The melancholy group of lepers, met with in one of the villages on the borders of Samaria and Galilee, was made up of Samaritans and Jews, in what proportion we do not know. The common misery drove them together, in spite of racial hatred, as, in a flood, wolves and sheep will huddle close on a bit of high ground. Perhaps they had met in order to appeal to Jesus, thinking to move Him by their aggregated wretchedness; or possibly they were permanently segregated from others, and united in a hideous fellowship.

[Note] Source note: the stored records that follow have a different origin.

Lemma marker_free_get q w x w' :
  marker_free w -> Queue.get q w = Some (x, w') ->
  is_none x = false /\ marker_free w'.
Proof.
  intros Hw. unfold Queue.get. pose proof (Hw q) as Hq.
  destruct (contents w q) as [|y rest] eqn:Hc; [done |].
  intros [= <- <-]. apply Forall_cons in Hq as [Hy Hrest].
  split; [done |]. intros q'. unfold contents at 1. simpl.
  rewrite lookup_insert. case_decide; [done | apply Hw].
Qed.

(** The marker never sits in a queue: starting from a store without it, the
    operations of [Port] and [Queue.get] keep every queue free of [None]. *)
Theorem queues_never_hold_the_marker (w : world) :
  marker_free w ->
  marker_free (snd (Port.new w))
  /\ (forall p, marker_free (snd (Port.get_output p w)))
  /\ (forall p vs, marker_free (Port.handle_outputs p vs w))
  /\ (forall q x w', Queue.get q w = Some (x, w') ->
        is_none x = false /\ marker_free w').
Proof.
  intros Hw. split; [done |]. split; [| split].
  - intros p q. unfold Port.get_output. simpl.
    apply (marker_free_queue_new w Hw q).
  - intros p vs. revert w Hw. unfold Port.handle_outputs.
    induction vs as [|v vs IH]; intros w Hw; simpl; [done |].
    by apply IH, marker_free_handle_output.
  - intros q x w'. by apply marker_free_get.
Qed.

Lemma empty_world_marker_free : marker_free empty_world.
Proof. intros q. unfold contents. simpl. rewrite lookup_empty. constructor. Qed.

Lemma marker_free_get_output p w :
  marker_free w -> marker_free (snd (Port.get_output p w)).
Proof. intros Hw q. apply (marker_free_queue_new w Hw q). Qed.

Lemma fed_subscribers_marker_free : marker_free fed_subscribers.
Proof.
  unfold fed_subscribers, Port.handle_outputs. cbn [foldl].
  do 3 apply marker_free_handle_output.
  unfold two_subscribers. do 2 apply marker_free_get_output.
  apply empty_world_marker_free.
Qed.
(** * g2o slam3d: the quaternion-from-rotation-matrix functor and the
      Jacobian workspace discipline of [unit_test/slam3d/jacobians_slam3d.cpp]

    The functor [RotationMatrix2QuaternionManifold::operator()] is a C++
    template over its scalar type [T] (instantiated at [double] and at the
    automatic-differentiation jets).  It is embedded once, over an interface
    [Scalar] that lists exactly the operations the template body uses, and
    then instantiated at the real numbers (for the geometric statements) and
    at the IEEE binary64 numbers (for evaluation on concrete inputs). *)

From Stdlib Require Import Floats.
From Stdlib Require Import Reals Lra Lia List Bool Arith PeanoNat.
From Stdlib Require Import RNsatz.
Import ListNotations.

Set Implicit Arguments.

(** ** The scalar interface of the template *)

Declare Scope scalar_scope.
Delimit Scope scalar_scope with sc.

(** What the template body asks of [T]: the constants [T(0)], [T(1)] (also
    written [T(1.0)]), [T(0.5)] and [T(-1)], the four arithmetic operations,
    [sqrt], and the strict comparison [<] ([a > b] is [b < a]). *)
Class Scalar (T : Type) : Type := {
  s0 : T;
  s1 : T;
  shalf : T;
  sm1 : T;
  sadd : T -> T -> T;
  ssub : T -> T -> T;
  smul : T -> T -> T;
  sdiv : T -> T -> T;
  ssqrt : T -> T;
  sltb : T -> T -> bool
}.

Notation "x + y" := (sadd x y) : scalar_scope.
Notation "x - y" := (ssub x y) : scalar_scope.
Notation "x * y" := (smul x y) : scalar_scope.
Notation "x / y" := (sdiv x y) : scalar_scope.
Notation "x <? y" := (sltb x y) : scalar_scope.
Notation "x >? y" := (sltb y x) : scalar_scope.

(** The order laws some statements need: [<] is a strict partial order.
    (On [double] a NaN is comparable with nothing, so totality is not asked.) *)
Class ScalarOrder (T : Type) `{Scalar T} : Prop := {
  sltb_irrefl : forall x : T, sltb x x = false;
  sltb_trans : forall x y z : T,
      sltb x y = true -> sltb y z = true -> sltb x z = true
}.
Arguments ScalarOrder T {_}.

(** *** Instance: the real numbers *)

Definition Rltb (x y : R) : bool := if Rlt_dec x y then true else false.

#[export] Instance Scalar_R : Scalar R := {
  s0 := 0%R;
  s1 := 1%R;
  shalf := (1 / 2)%R;
  sm1 := (- 1)%R;
  sadd := Rplus;
  ssub := Rminus;
  smul := Rmult;
  sdiv := Rdiv;
  ssqrt := R_sqrt.sqrt;
  sltb := Rltb
}.

(** *** Instance: IEEE 754 binary64, the C++ [double] *)

#[export] Instance Scalar_double : Scalar float := {
  s0 := 0%float;
  s1 := 1%float;
  shalf := 0.5%float;
  sm1 := (-1)%float;
  sadd := PrimFloat.add;
  ssub := PrimFloat.sub;
  smul := PrimFloat.mul;
  sdiv := PrimFloat.div;
  ssqrt := PrimFloat.sqrt;
  sltb := PrimFloat.ltb
}.

(** ** Memory: arrays behind [const T*] and [T*] *)

(** An array is read through its index; [store] is the assignment
    [a[i] = v]. *)
Definition array (T : Type) : Type := nat -> T.

Definition store {T : Type} (a : array T) (i : nat) (v : T) : array T :=
  fun n => if Nat.eqb n i then v else a n.

Definition of_list {T : Type} (d : T) (l : list T) : array T :=
  fun n => nth n l d.
(** X12: The request [POST /tickets] is rejected with 422 exactly when the body
    lacks the title or the description or names a category or a priority
    that is the value of no member, and then nothing is stored; a ticket
    created from a body without category and priority has the category
    [OTHER] and the priority [MEDIUM]. *)
Theorem create_ticket_request_validation
    (body : TicketCreate_body) (current_user : User) (w : World) :
  let r := create_ticket_request body current_user w in
  (fst r = Raise validation_error <-> body_invalid body) /\
  (body_invalid body -> snd r = w) /\
  (forall ticket,
      fst r = Ok ticket ->
      (body_category body = None -> Ticket_category ticket = OTHER) /\
      (body_priority body = None -> Ticket_priority ticket = MEDIUM)).
Proof.
  cbv zeta. rewrite <- TicketCreate_validate_None.
  unfold create_ticket_request.
  destruct (TicketCreate_validate body) as [d|] eqn:E.
  - split; [|split].
    + split; [|discriminate].
      unfold create_ticket.
      destruct (User_role current_user); cbn; discriminate.
    + discriminate.
    + intros ticket H.
      destruct (User_role current_user) eqn:Hr.
      * rewrite create_ticket_run in H by exact Hr.
        apply Ok_inj in H. subst ticket.
        cbn [created_ticket Ticket_category Ticket_priority].
        unfold TicketCreate_validate, field_with_default in E.
        destruct (body_title body), (body_description body);
          try discriminate.
        split; intros Hn; rewrite Hn in E.
        -- destruct (match body_priority body with
                     | Some s1 => TicketPriority_of_value s1
                     | None => Some MEDIUM
                     end); [|discriminate].
           now injection E as <-.
        -- destruct (match body_category body with
                     | Some s1 => TicketCategory_of_value s1
                     | None => Some OTHER
                     end); [|discriminate].
           now injection E as <-.
      * unfold create_ticket in H. rewrite Hr in H. discriminate.
  - split; [|split]; [now split | reflexivity | discriminate].
Qed.
(** X17: on ASCII titles the display string of a product is stable.  For
    two products whose titles have only ASCII characters among their first
    20: the display string of the first is itself a text which, taken as
    the title, is displayed unchanged; if the two titles differ in letter
    case only, they are displayed alike; and a title of at most 20
    characters is displayed whole, capitalized. *)
Theorem Product_str_stable (p p' : Product) :
  let t := substring 0 20 (Product_title p) in
  let t' := substring 0 20 (Product_title p') in
  is_ascii t = true ->
  is_ascii t' = true ->
  (code_points (spec_capitalize t) = Product.__str__ p /\
   Product.__str__ (Product_with_title (spec_capitalize t) p)
   = Product.__str__ p) /\
  (lower (Product_title p) = lower (Product_title p') ->
   Product.__str__ p = Product.__str__ p') /\
  ((String.length (Product_title p) <= 20)%nat ->
   Product.__str__ p = capitalize (Product_title p)).
Proof.
  intros t t' Ht Ht'. unfold Product.__str__. simpl. fold t t'.
  rewrite (capitalize_ascii t Ht), (capitalize_ascii t' Ht').
  split; [split; [reflexivity|] | split].
  - rewrite substring_prefix_spec_capitalize. unfold t at 1.
    rewrite substring_prefix_twice. fold t.
    rewrite capitalize_ascii by (apply spec_capitalize_is_ascii; exact Ht).
    rewrite spec_capitalize_twice. reflexivity.
  - intros Hlower.
    rewrite <- (spec_capitalize_lower t Ht), <- (spec_capitalize_lower t' Ht').
    unfold t, t'. rewrite <- !substring_prefix_lower, Hlower. reflexivity.
  - intros Hshort. rewrite <- (capitalize_ascii t Ht). unfold t.
    rewrite substring_prefix_short by exact Hshort. reflexivity.
Qed.

Lemma Product_str_stable_witness :
  Product.__str__ a_long_title
  = Product.__str__ (Product_with_title "TITLE title TITLE...EXTRA" a_long_title) /\
  Product.__str__ (Product_with_title "Title title title..." a_long_title)
  = Product.__str__ a_long_title /\
  Product.__str__ a_product = code_points "Test".
Proof.
  destruct (Product_str_stable a_long_title
              (Product_with_title "TITLE title TITLE...EXTRA" a_long_title)
              eq_refl eq_refl)
    as ((_ & Hagain) & Hcase & _).
  destruct (Product_str_stable a_product a_product eq_refl eq_refl)
    as (_ & _ & Hshort).
  split; [apply Hcase; reflexivity|]. split; [exact Hagain|].
  rewrite Hshort by (vm_compute; lia). reflexivity.
Defined.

I. We note the lepers' cry and the Lord's strange reply. Of course they had to stand afar off, and the distance prescribed by law obliged them to cry aloud, though it must have been an effort, for one symptom of leprosy is a hoarse whisper. Sore need can momentarily give strange physical power. Their cry indicates some knowledge. They knew the Lord's name, and had dim notions of His authority, for He is addressed as Jesus and as Master. They knew that He had power to heal, and they hoped that He had 'mercy,' which they might win for themselves by entreaty. There was the germ of trust in the cry forced from them by desperate need. But their conceptions of Him, and their consciousness of their own necessities, did not rise above the purely physical region, and He was nothing to them but a healer.

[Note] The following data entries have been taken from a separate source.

(** C1 (amended).  On a file that is empty or ends with a newline (the
    text of the lines [ls]), and for lines [L] that have no newline, that
    the remote [echo] prints back unchanged and that are patterns of the
    modelled fragment: [append_cfg] appends, in order, the lines of [L]
    that found no line of the file, a second call with the same lines
    changes nothing, every line of [L] finds a line afterwards, the lines
    the file had keep their number of occurrences, and when [L] has no
    duplicates a line that found nothing before occurs exactly once
    afterwards. *)
Theorem append_cfg_idempotent (fname : string) (ls L : list string) (r : remote) :
  plain_path fname = true →
  forallb no_nl ls = true →
  files r !! fname = Some (unlines ls) →
  forallb good_line L = true →
  let added := List.filter (unmatched (unlines ls)) L in
  let r1 := write fname (unlines (ls ++ added)) r in
  ISCSI.append_cfg fname L r = Some (Ret tt, r1) ∧
  ISCSI.append_cfg fname L r1 = Some (Ret tt, r1) ∧
  (∀ l, In l L → re_search_line l (unlines (ls ++ added)) = Some true) ∧
  (∀ l, In l ls → occurrences l (ls ++ added) = occurrences l ls) ∧
  (List.NoDup L → ∀ l, In l L → unmatched (unlines ls) l = true →
                  occurrences l (ls ++ added) = 1%nat).
Proof.
  intros Hp Hls Hcfg HL added r1.
  assert (Hgood : ∀ x, In x L → good_line x = true) by now apply forallb_forall.
  assert (Hnot : ∀ l, In l ls → In l L → unmatched (unlines ls) l = false).
  { intros l Hinls HinL. unfold unmatched.
    rewrite (re_search_line_unlines l ls (Hgood l HinL) Hls).
    assert (Hex : existsb (line_matches l) ls = true).
    { apply existsb_exists. exists l. split; [assumption |].
      apply line_matches_self. auto. }
    now rewrite Hex. }
  split; [| split; [| split; [| split]]].
  - rewrite (append_cfg_spec fname (unlines ls) L r Hp HL Hcfg).
    unfold r1, added. now rewrite unlines_app.
  - rewrite (append_cfg_spec fname (unlines (ls ++ added)) L r1 Hp HL (files_write _ _ _)).
    rewrite (filter_none (unmatched (unlines (ls ++ added))) L).
    + simpl. rewrite app_nil_r_s. unfold r1. now rewrite write_write.
    + intros x Hx. unfold unmatched.
      destruct (found_after_append ls L x Hls HL Hx) as [_ Hfound].
      fold added in Hfound. now rewrite Hfound.
  - intros l Hl. now destruct (found_after_append ls L l Hls HL Hl).
  - intros l Hl. rewrite occurrences_app.
    rewrite (occurrences_absent l added); [lia |].
    intros Hin. apply filter_In in Hin as [HinL Hun].
    rewrite (Hnot l Hl HinL) in Hun. discriminate.
  - intros Hnd l Hl Hun. rewrite occurrences_app.
    rewrite (occurrences_absent l ls).
    + simpl. apply occurrences_NoDup.
      * now apply List.NoDup_filter.
      * apply filter_In. auto.
    + intros Hin. rewrite (Hnot l Hin Hl) in Hun. discriminate.
Qed.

Still, low and rude as their notions were, they did present a point of contact for Christ's 'mercy,' which is ever ready to flow into every heart that is lowly, as water will into all low levels. Jesus seems to have gone near to the lepers, for it was 'when He saw,' not when He heard, them that He spoke. It did not become Him to 'cry, nor cause His voice to be heard in the street,' nor would He cure as from afar, but He approaches those whom He heals, that they may see His face, and learn by it His compassion and love. His command recognised and honoured the law, but its main purpose, no doubt, was to test, and thereby to strengthen, the leper's trust. To set out to the priest while they felt themselves full of leprosy would seem absurd, unless they believed that Jesus could and would heal them. He gives no promise to heal, but asks for reliance on an implied promise. He has not a syllable of sympathy; His tender compassion is carefully covered up. He shuts down, as it were, the lantern-slide, and not a ray gets through. But the light was behind the screen all the while. We, too, have sometimes to act on the assumption that Jesus has granted our desires, even while we are not conscious that it is so. We, too, have sometimes to set out, as it were, for the priests, while we still feel the leprosy.